Calls to keep child abuse record front and centre
Addressing New Zealand’s tragic child abuse record must be front and centre during the 2020 election campaign, despite the necessary focus on the impacts of COVID-19.
That’s the blunt message from national child abuse advocacy group, Child Matters.
“Kiwis have rightly been focused on stamping out coronavirus, but we cannot afford to take our attention away from looking after New Zealand’s children,” says Child Matters Chief Executive, Jane Searle.
“New Zealand children are still being harmed every day – in many cases in their own homes, where they should be safe. New Zealand needs to do more.”
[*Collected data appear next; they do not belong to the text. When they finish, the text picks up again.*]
Lemma ext_horner_loop vm dst srcs (cvs : list (bool * (Z -> E4 F))) srcStart sx xfl fx (m : nat) rb g :
  vm_ok vm -> 0 <= dst < numSlots -> srcs_ok dst srcs -> Forall2 (eholds vm) srcs cvs -> (m <= length srcs)%nat ->
  0 <= sx < numSlots -> sx <> dst -> eholds vm sx (xfl, fx) -> code_at code (srcStart + 1) srcs -> vholds vm dst rb g ->
  exists vm', foldM (fun '(vm, resIsBase) k =>
      srcSlot ← index code (srcStart + k);
      '(vm, resIsBase) ← horner_mul cs (dst * cs) (sx * cs) xfl vm resIsBase;
      horner_add cs cs (dst * cs) srcSlot vm resIsBase) (vm, rb) (reverse (range 1 (Z.of_nat (S m)))) = Ok (vm', hflag xfl rb (take m cvs.*1)) /\
    ewrites vm dst vm' (hflag xfl rb (take m cvs.*1)) (fun r => foldr (fun c res => f_add (f_mul res (fx start)) c) (g r) ((fun f => f r) <$> take m cvs.*2)).
Proof.
  intros Hm Hd Hs Hh Hlen Hsx Hsxd Hx Hc. revert vm rb g Hm Hh Hx. induction m as [|m IH]; intros vm rb g Hm Hh Hx Hg.
  { exists vm. split; [done|]. by apply ewrites_refl. }
  assert (reverse (range 1 (Z.of_nat (S (S m)))) = (1 + Z.of_nat m) :: reverse (range 1 (Z.of_nat (S m)))) as ->.
  { unfold range. replace (Z.of_nat (S (S m)) - 1) with (Z.of_nat (S m)) by lia. rewrite seqZ_S, reverse_snoc. do 3 f_equal. lia. }
  destruct (lookup_lt_is_Some_2 srcs m) as (s & Hsm); [lia|]. destruct (lookup_lt_is_Some_2 cvs m) as ([fl f] & Hfm); [rewrite <- (Forall2_length _ _ _ Hh); lia|].
  pose proof (Forall2_lookup_lr _ _ _ _ _ _ Hh Hsm Hfm) as Hf. pose proof Hs as Hs0. unfold srcs_ok in Hs0. rewrite Forall_lookup in Hs0. destruct (Hs0 m s Hsm) as [Hs1 Hs2].
  cbn [foldM]. replace (srcStart + (1 + Z.of_nat m)) with (srcStart + 1 + Z.of_nat m) by lia. rewrite (code_at_index _ _ _ _ _ Hc Hsm). cbn [mbind outcome_bind].
  destruct (horner_mul_ok vm dst sx xfl fx rb g) as (vm1 & -> & Hw1); [done..|]. cbn [mbind outcome_bind]. pose proof Hw1 as (Hm1 & Ef1 & Hg1 & Hfr1).
  assert (Forall2 (eholds vm1) (sx :: srcs) ((xfl, fx) :: cvs)) as Hall1 by (eapply eholds_frame; [exact Hw1|by constructor|by constructor]).
  apply Forall2_cons in Hall1 as [Hx1 Hh1]. pose proof (Forall2_lookup_lr _ _ _ _ _ _ Hh1 Hsm Hfm) as Hf1.
  destruct (horner_add_ok vm1 dst s fl f (rb && xfl) _ Hm1 Hd Hs1 Hs2 Hf1 Hg1) as (vm2 & -> & Hw2). cbn [mbind outcome_bind]. pose proof Hw2 as (Hm2 & _ & Hg2 & _).
  assert (Forall2 (eholds vm2) (sx :: srcs) ((xfl, fx) :: cvs)) as Hall2 by (eapply eholds_frame; [exact Hw2|by constructor|by constructor]).
  apply Forall2_cons in Hall2 as [Hx2 Hh2]. destruct (IH ltac:(lia) vm2 _ _ Hm2 Hh2 Hx2 Hg2) as (vm' & E & Hw).
  assert (hflag xfl rb (take (S m) cvs.*1) = hflag xfl (rb && xfl && fl) (take m cvs.*1)) as ->
    by (rewrite (take_S_r _ _ fl) by (by rewrite list_lookup_fmap, Hfm); unfold hflag; by rewrite foldr_app).
  exists vm'. split; [exact E|]. eapply ewrites_trans; [exact Hw1|]. eapply ewrites_trans; [exact Hw2|]. destruct Hw as (? & ? & Hh3 & ?). split_and!; try done.
  eapply vholds_ext; [exact Hh3|]. intros r _. cbn. rewrite (take_S_r _ _ f) by (by rewrite list_lookup_fmap, Hfm). by rewrite fmap_app, foldr_app.
Qed.

Lemma all_coeffs_base_ok vm srcs (cvs : list (bool * (Z -> E4 F))) srcStart :
  Forall2 (eholds vm) srcs cvs -> code_at code (srcStart + 1) srcs -> all_coeffs_base b srcStart (1 + zlen srcs) vm = Ok (forallb id cvs.*1).
Proof.
  intros Hh Hc. unfold all_coeffs_base, range. replace (1 + zlen srcs - 1) with (zlen srcs) by lia.
  cut (forall k (all : bool), code_at code (srcStart + k) srcs -> foldM (fun (all : bool) k => if all then s ← index code (srcStart + k); index (slotIsBase vm) s else Ok false) all (seqZ k (zlen srcs)) = Ok (E := Empty_set) (all && forallb id cvs.*1)).
  { intros Hcut. rewrite (Hcut 1 true Hc). done. }
  clear Hc. induction Hh as [|s [fl f] srcs cvs [Hfl _] _ IH]; intros k all Hc; [cbn; by rewrite andb_true_r|].
  replace (zlen (s :: srcs)) with (Z.succ (zlen srcs)) by (unfold zlen; cbn [length]; lia). rewrite seqZ_cons by (unfold zlen; lia). rewrite Z.pred_succ.
  apply code_at_cons in Hc as [E Hc]. replace (srcStart + k + 1) with (srcStart + Z.succ k) in Hc by lia. cbn [foldM fmap list_fmap fst forallb id]. destruct all.
  - rewrite E. cbn [mbind outcome_bind]. cbn [fst] in Hfl. rewrite Hfl. cbn [mbind outcome_bind]. rewrite IH by done. done.
  - cbn [mbind outcome_bind]. by rewrite IH.
Qed.
(** The sum of powers, from the coefficient number [k] on. *)
Lemma power_loop_ok vm dst srcs (cvs : list (bool * (Z -> E4 F))) srcStart (x : E4 F) powers k g :
  vm_ok vm -> 0 <= dst < numSlots -> srcs_ok dst srcs -> Forall2 (eholds vm) srcs cvs -> Forall (fun fl => fl = true) cvs.*1 -> 1 <= k ->
  code_at code (srcStart + k) srcs -> (forall i, 0 <= i < zlen srcs -> index powers (k - 1 + i) = Ok (f_exp x (k - 1 + i))) -> vholds vm dst false g ->
  exists vm', foldM (fun vm k =>
      srcSlot ← index code (srcStart + k);
      bSrc ← view (baseMemory vm) (srcSlot * cs) cs;
      vRes ← view (memory vm) (dst * cs) cs;
      power ← index powers (k - 1);
      Ok (write_ext vm (dst * cs) (zip_with (fun r v => f_add r (MulByElement power v)) vRes bSrc))) vm (seqZ k (zlen srcs)) = Ok vm' /\
    ewrites vm dst vm' false (fun r => f_add (g r) (f_mul (f_exp x (k - 1)) (Eval ((fun f => f r) <$> cvs.*2) x))).
Proof.
  intros Hm Hd Hs Hh. revert vm cvs k g Hm Hh. induction Hs as [|s srcs [Hs1 Hs2] Hs IH]; intros vm cvs k g Hm Hh Hfls Hk Hc Hp Hg; inversion Hh as [|? [fl f] ? cvs' Hf Hh']; subst.
  { exists vm. split; [done|]. apply ewrites_refl; [done|]. eapply vholds_ext; [exact Hg|]. intros r _. cbn. ring. }
  apply Forall_cons in Hfls as [Hfl Hfls]. cbn [fst] in Hfl. subst fl. destruct Hf as [_ (h & Hh0 & Hfh)]. cbn [fst snd] in *.
  replace (zlen (s :: srcs)) with (Z.succ (zlen srcs)) in * by (unfold zlen; cbn [length]; lia). rewrite seqZ_cons by (unfold zlen; lia). rewrite Z.pred_succ.
  apply code_at_cons in Hc as [E Hc]. replace (srcStart + k + 1) with (srcStart + Z.succ k) in Hc by lia. cbn [foldM]. rewrite E. cbn [mbind outcome_bind]. pose proof Hm as (Hmm & Hb & _).
  rewrite !(view_ok cs Hcs numSlots) by done. cbn [mbind outcome_bind]. assert (index powers (k - 1) = Ok (f_exp x (k - 1))) as ->.
  { pose proof (Hp 0) as E0. rewrite Z.add_0_r in E0. apply E0. unfold zlen. lia. }
  cbn [mbind outcome_bind].
  assert (ewrites vm dst (write_ext vm (dst * cs) (zip_with (fun r v => f_add r (MulByElement (f_exp x (k - 1)) v)) (chunk cs (memory vm) dst) (chunk cs (baseMemory vm) s))) false
    (fun r => f_add (g r) (f_mul (f_exp x (k - 1)) (f r)))) as Hw.
  { apply write_ext_ok; [done|done|]. eapply rows_ext; [apply (rows_zip start cs (fun r v => f_add r (MulByElement (f_exp x (k - 1)) v)) _ _ g h); [exact Hg|exact Hh0]|].
    intros r Hr. cbn beta. by rewrite MulByElement_ok, Hfh. }
  pose proof Hw as (Hm1 & _ & Hg1 & _). destruct (IH _ cvs' (Z.succ k) (fun r => f_add (g r) (f_mul (f_exp x (k - 1)) (f r))) Hm1 (eholds_frame _ _ _ _ _ _ _ Hw Hs Hh') Hfls ltac:(lia) Hc) as (vm' & Ev & Hw');
    [intros i Hi; replace (Z.succ k - 1 + i) with (k - 1 + (i + 1)) by lia; apply Hp; lia|exact Hg1|].
  exists vm'. split; [exact Ev|]. eapply ewrites_trans; [exact Hw|]. destruct Hw' as (? & ? & Hh3 & ?). split_and!; try done. eapply vholds_ext; [exact Hh3|]. intros r _. cbn.
  replace (Z.succ k - 1) with (k - 1 + 1) by lia. rewrite f_exp_succ by lia. change (foldr _ f_zero ?l) with (Eval l x). ring.
Qed.

(** The flag of a polynomial. *)
Definition poly_flag (fls : list bool) : bool :=
  match fls with
  | [] => false
  | x :: cfls => match cfls with [c] => c | _ => x && forallb id cfls end
  end.

Lemma hflag_poly xfl fl fls : hflag xfl fl fls = poly_flag (xfl :: fls ++ [fl]).
Proof.
  destruct fls as [|c fls]; [done|]. rewrite hflag_all by done. cbn [poly_flag app]. destruct (fls ++ [fl]) as [|x l] eqn:El; [by destruct fls|]. rewrite <- El.
  cbn [forallb id]. rewrite forallb_app. cbn [forallb id]. destruct fl, xfl, c, (forallb id fls); reflexivity.
Qed.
Jane's comments come as politicians are back on the campaign trail – and follows the homicide of a 10-month old in Auckland last weekend, and guilty pleas this week in two separate cases relating to the death of a three month old Porirua baby in 2018, and a 17 month old boy in Auckland in 2019.
“These are three different examples from just this week! When these tragedies occur, the same questions immediately start to be asked – who? Why? And what could have been done to prevent such a tragedy?
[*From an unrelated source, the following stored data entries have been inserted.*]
(* ===== verification/BoardEval.v ===== *)
(** Evaluating the board of an expression gives the values of the expression, whatever
    the number of goroutines and their order. *)
From S2P Require Import Prelude SvIntervals SmtBuild SmartVectors SvSpec SvOps SvOpsTheorems FieldExt Symbolic SymSpec SymTheorems Board BoardTheorems BoardRun BoardVm VmTheorems VmExtTheorems.
From Stdlib Require Import ZifyBool.

(** ** Chunks *)

Lemma shrink_ok fuel total c :
  0 < total -> 1 <= c <= 2 ^ Z.of_nat fuel -> let c' := shrink fuel total c in 1 <= c' <= c /\ (c' | total).
Proof.
  revert c. induction fuel as [|fuel IH]; intros c Ht Hc; cbn [shrink].
  { change (2 ^ Z.of_nat 0) with 1 in Hc. split; [lia|]. replace c with 1 by lia. apply Z.divide_1_l. }
  destruct (Z.ltb_spec 1 c) as [H1|H1]; cbn [andb]; [|split; [lia|]; replace c with 1 by lia; apply Z.divide_1_l].
  destruct (Z.eqb_spec (Z.rem total c) 0) as [Hr|Hr]; cbn [negb].
  - split; [lia|]. by apply Z.rem_divide; [lia|].
  - replace (Z.of_nat (S fuel)) with (Z.of_nat fuel + 1) in Hc by lia. rewrite Z.pow_add_r in Hc by lia. change (2 ^ 1) with 2 in Hc.
    rewrite Z.shiftr_div_pow2 by lia. change (2 ^ 1) with 2. pose proof (Z.div_mod c 2). pose proof (Z.mod_pos_bound c 2).
    destruct (IH (c / 2) Ht) as [? ?]; [lia|]. split; [lia|done].
Qed.

(** The copies are made in some order that the goroutines allow. *)
Definition interleaves {A} (schedule : list (list A) -> list A) : Prop := forall ps, interleaving ps (schedule ps).

Section Copies.
Context {A : Type} (zero : A) (N cs : Z) (Hcs : 0 < cs) (f : Z -> A).

Lemma write_lookup (mem l : list A) (off : Z) p : 0 <= off -> off + zlen l <= zlen mem ->
  write mem off l !! p = if (Z.to_nat off <=? p)%nat && (p <? Z.to_nat off + length l)%nat then l !! (p - Z.to_nat off)%nat else mem !! p.
Proof.
  unfold write, zlen. intros Ho Hl. destruct (Nat.leb_spec (Z.to_nat off) p); cbn [andb].
  - rewrite lookup_app_r by (rewrite length_take; lia). rewrite length_take. replace (p - _ `min` _)%nat with (p - Z.to_nat off)%nat by lia.
    destruct (Nat.ltb_spec p (Z.to_nat off + length l)); [by rewrite lookup_app_l by lia|]. rewrite lookup_app_r, lookup_drop by lia. f_equal. lia.
  - rewrite lookup_app_l by (rewrite length_take; lia). by rewrite lookup_take_lt by lia.
Qed.

(** A copy of a chunk of the result. *)
Definition copy_ok (c : Z * list A) : Prop := 0 <= c.1 /\ c.1 + cs <= N /\ rows c.1 cs c.2 f.

Lemma copies_ok ws res :
  Forall copy_ok ws -> zlen res = N ->
  exists res', foldM (fun res c => dst ← view res c.1 cs; Ok (write res c.1 (copy dst c.2))) res ws = Ok (E := Empty_set) res' /\ zlen res' = N /\
    forall p, res !! p = Some (f (Z.of_nat p)) \/ Exists (fun c => c.1 <= Z.of_nat p < c.1 + cs) ws -> res' !! p = Some (f (Z.of_nat p)).
Proof.
  intros Hws. revert res. induction Hws as [|[off l] ws (H1 & H2 & Hl & Hr) _ IH]; intros res Hres.
  { exists res. split; [done|]. split; [done|]. intros p [Hp|Hp]; [done|]. by apply Exists_nil in Hp. }
  cbn [foldM fst snd] in *. unfold view, slice. replace ((0 <=? off) && (off <=? off + cs) && (off + cs <=? zlen res)) with true by lia. cbn [mbind outcome_bind].
  set (dst := take _ _). assert (zlen dst = cs) as Hd by (unfold dst, zlen in *; rewrite length_take, length_drop; lia).
  assert (copy dst l = l) as -> by (unfold copy, zlen in *; rewrite take_ge, drop_ge, app_nil_r by lia; done).
  assert (zlen (write res off l) = N) as Hw by (unfold write, zlen in *; rewrite !length_app, length_take, length_drop; lia).
  destruct (IH _ Hw) as (res' & E & Hl' & Hp). exists res'. split; [exact E|]. split; [done|]. intros p Hp'. apply Hp.
  assert (off <= Z.of_nat p < off + cs \/ ~ (off <= Z.of_nat p < off + cs)) as [Hin|Hout] by lia.
  - left. rewrite write_lookup by lia. unfold zlen in *. replace (_ && _) with true by lia. destruct (lookup_lt_is_Some_2 l (p - Z.to_nat off)) as (x & Hx); [lia|].
    rewrite Hx. f_equal. rewrite (Hr _ _ Hx). f_equal. lia.
  - destruct Hp' as [Hp'|Hp']; [left|right].
    + rewrite write_lookup by lia. unfold zlen in *. by replace (_ && _) with false by lia.
    + apply Exists_cons in Hp' as [Hp'|Hp']; [cbn in Hp'; lia|done].
Qed.

(** ** Goroutines *)

Context {M : Type} (gomaxprocs : Z) (schedule : list (list (Z * list A)) -> list (Z * list A)).
Context (run : Z -> Z -> M -> go M) (result : M -> go (list A)) (Inv : M -> Prop) (n : Z).
Context (HN : N = n * cs) (Hn : 0 <= n).
Context (Hrun : forall cid vm, 0 <= cid < n -> Inv vm ->
  exists vm' l, run (cid * cs) ((cid + 1) * cs) vm = Ok vm' /\ Inv vm' /\ result vm' = Ok l /\ rows (cid * cs) cs l f).

Definition chunk_copies (ids : list nat) (copies : list (Z * list A)) : Prop :=
  Forall2 (fun id c => c.1 = Z.of_nat id * cs /\ rows c.1 cs c.2 f) ids copies.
“The answers lie in multiple places, but one of the critical and central factors is increased education and training around child abuse, so that as a country, we can better understand the issues in order to make a real difference.
“New Zealand does not have compulsory child protection training for teachers, health professionals and social workers. By increasing the level of training for those that work with children, we can greatly increase the capacity to support child protection.
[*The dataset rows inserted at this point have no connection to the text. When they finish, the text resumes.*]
Lemma keep_loop cs m acc :
  NoDup (ESHash <$> cs) ->
  (foldl (fun '(m, remaining) child => match hmap_get m (ESHash child) with
     | Some exponent => if 0 <? exponent then ((ESHash child, 0) :: m, remaining ++ [(child, exponent)]) else (m, remaining)
     | None => (m, remaining)
     end) (m, acc) cs).2 = acc ++ kept m cs.
Proof.
  revert m acc. induction cs as [|c cs IH]; intros m acc Hnd; [by rewrite app_nil_r|]. cbn [fmap list_fmap] in Hnd. apply NoDup_cons in Hnd as [Hni Hnd]. cbn [foldl].
  assert (forall k, kept ((ESHash c, k) :: m) cs = kept m cs) as Hk.
  { intros k. apply kept_ext. intros d Hd. unfold left_of. rewrite hmap_get_cons, bool_decide_eq_false_2; [done|]. intros E. apply Hni. rewrite E. by apply list_elem_of_fmap_2. }
  unfold kept at 1. cbn [fmap list_fmap]. rewrite filter_cons. cbn [snd]. fold (kept m cs). unfold left_of. destruct (hmap_get m (ESHash c)) as [x|]; cbn [from_option].
  - unfold id. destruct (Z.ltb_spec 0 x) as [Hlt|Hge]; [rewrite decide_True by done|rewrite decide_False by lia]; rewrite IH by done; [|done]. by rewrite Hk, <- app_assoc.
  - rewrite decide_False by lia. by rewrite IH.
Qed.

Lemma factorOut_spec cs ks ts fs :
  length ks = length cs -> length fs = length ts -> NoDup (ESHash <$> cs) ->
  factorOutSubProduct cs ks ts fs = Ok ((fun m => kept m cs) <$> foldl take_step (Some (foldl (fun m t => (ESHash t.1, t.2) :: m) [] (zip cs ks))) (zip ts fs)).
Proof.
  intros Hk Hf Hnd. unfold factorOutSubProduct. rewrite (foldM_index2 (fun m child k => Ok ((ESHash child, k) :: m))) by done. rewrite (foldM_Ok (fun m t => (ESHash t.1, t.2) :: m)) by done.
  cbn [mbind outcome_bind]. erewrite (foldM_ext_elem _ (fun m i => child ← index ts i; k ← index fs i; Ok (take_step m (child, k)))).
  - rewrite (foldM_index2 (fun m child k => Ok (take_step m (child, k)))) by done. rewrite (foldM_Ok take_step) by (by intros st []). cbn [mbind outcome_bind].
    destruct (foldl take_step _ _) as [m|]; [|done]. cbn [fmap option_fmap option_map].
    rewrite (foldM_Ok (fun '(m, remaining) child => match hmap_get m (ESHash child) with
       | Some exponent => if 0 <? exponent then ((ESHash child, 0) :: m, remaining ++ [(child, exponent)]) else (m, remaining)
       | None => (m, remaining)
       end)).
    + cbn [mbind outcome_bind]. by rewrite keep_loop.
    + intros [m1 rem] c _. destruct (hmap_get m1 (ESHash c)) as [x|]; [by destruct (0 <? x)|done].
  - intros [m|] i Hi; destruct (range_index ts i Hi) as (t & Et); assert (i ∈ range 0 (zlen fs)) as Hi' by (unfold zlen in *; by rewrite Hf); destruct (range_index fs i Hi') as (k & Ek);
      rewrite ?Et, ?Ek; cbn [mbind outcome_bind take_step fst snd]; [|done]. destruct (hmap_get m (ESHash t)) as [x|]; [|done]. rewrite ?Ek. cbn [mbind outcome_bind]. by destruct (x <? k).
Qed.
(* ===== verification/GoState.v ===== *)
(** A monad for methods that change a state and return an error.

    The state that a method has reached when it fails is kept: the callers of the
    compressor and of the blob makers go on with it. *)
From S2P Require Import Prelude.

Definition method (S E A : Type) : Type := S -> S * outcome E A.

#[export] Instance method_ret S E : MRet (method S E) := fun A a s => (s, Ok a).
#[export] Instance method_bind S E : MBind (method S E) := fun A B f m s =>
  match m s with
  | (s, Ok a) => f a s
  | (s, Err e) => (s, Err e)
  | (s, Panic) => (s, Panic)
  end.

(** Reads the state. *)
Definition get {S E} : method S E S := fun s => (s, Ok s).

(** Assigns to fields of the state. *)
Definition modify {S E} (f : S -> S) : method S E unit := fun s => (f s, Ok tt).

(** A call that does not change the state. *)
Definition call {S E A} (m : outcome E A) : method S E A := fun s => (s, m).

(** [if err := m(); err != nil { ... }]: the error as a value. *)
Definition try_ {S E A} (m : method S E A) : method S E (A + E) := fun s =>
  match m s with
  | (s, Ok a) => (s, Ok (inl a))
  | (s, Err e) => (s, Ok (inr e))
  | (s, Panic) => (s, Panic)
  end.

(** A method of a field of the state, given by its accessor and its update. *)
Definition field {S T E E' A} (proj : S -> T) (upd : S -> T -> S) (wrap : E -> E') (m : method T E A) : method S E' A := fun s =>
  let '(t, r) := m (proj s) in (upd s t, map_err wrap r).

Lemma bind_run {S E A B} (m : method S E A) (f : A -> method S E B) s s' a : m s = (s', Ok a) -> (m ≫= f) s = f a s'.
Proof. intros Hm. unfold mbind, method_bind. by rewrite Hm. Qed.

Lemma bind_err {S E A B} (m : method S E A) (f : A -> method S E B) s s' e : m s = (s', Err e) -> (m ≫= f) s = (s', Err e).
Proof. intros Hm. unfold mbind, method_bind. by rewrite Hm. Qed.

Lemma bind_call {S E A B} (m : outcome E A) (f : A -> method S E B) s a : m = Ok a -> (call m ≫= f) s = f a s.
Proof. intros Hm. unfold mbind, method_bind, call. by rewrite Hm. Qed.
“Child protection isn’t a hopeless situation and every New Zealander can genuinely do something to make a difference. Whether you’re a dad coaching a kids’ rugby team, an Aunty wanting reassurance that the right policies are in place at the local kindy or a concerned neighbour who needs more information about who they can call.
“We all need to be a strong voice for the children who have lost their lives to family violence and abuse and work collaboratively to prevent further deaths. Otherwise we will be asking, what child will be next?"
Child Matters was formed in 1994 to upskill those working and interacting with children, young people and their families and whānau so they are able to identify risks around vulnerability and abuse, and have the knowledge and confidence to take appropriate action.
“In the COVID environment, we have taken these training programmes online, and we are also developing a wide range of online tools so people like rugby dad’s, aunties and neighbours are better equipped to identify an issue and take action.”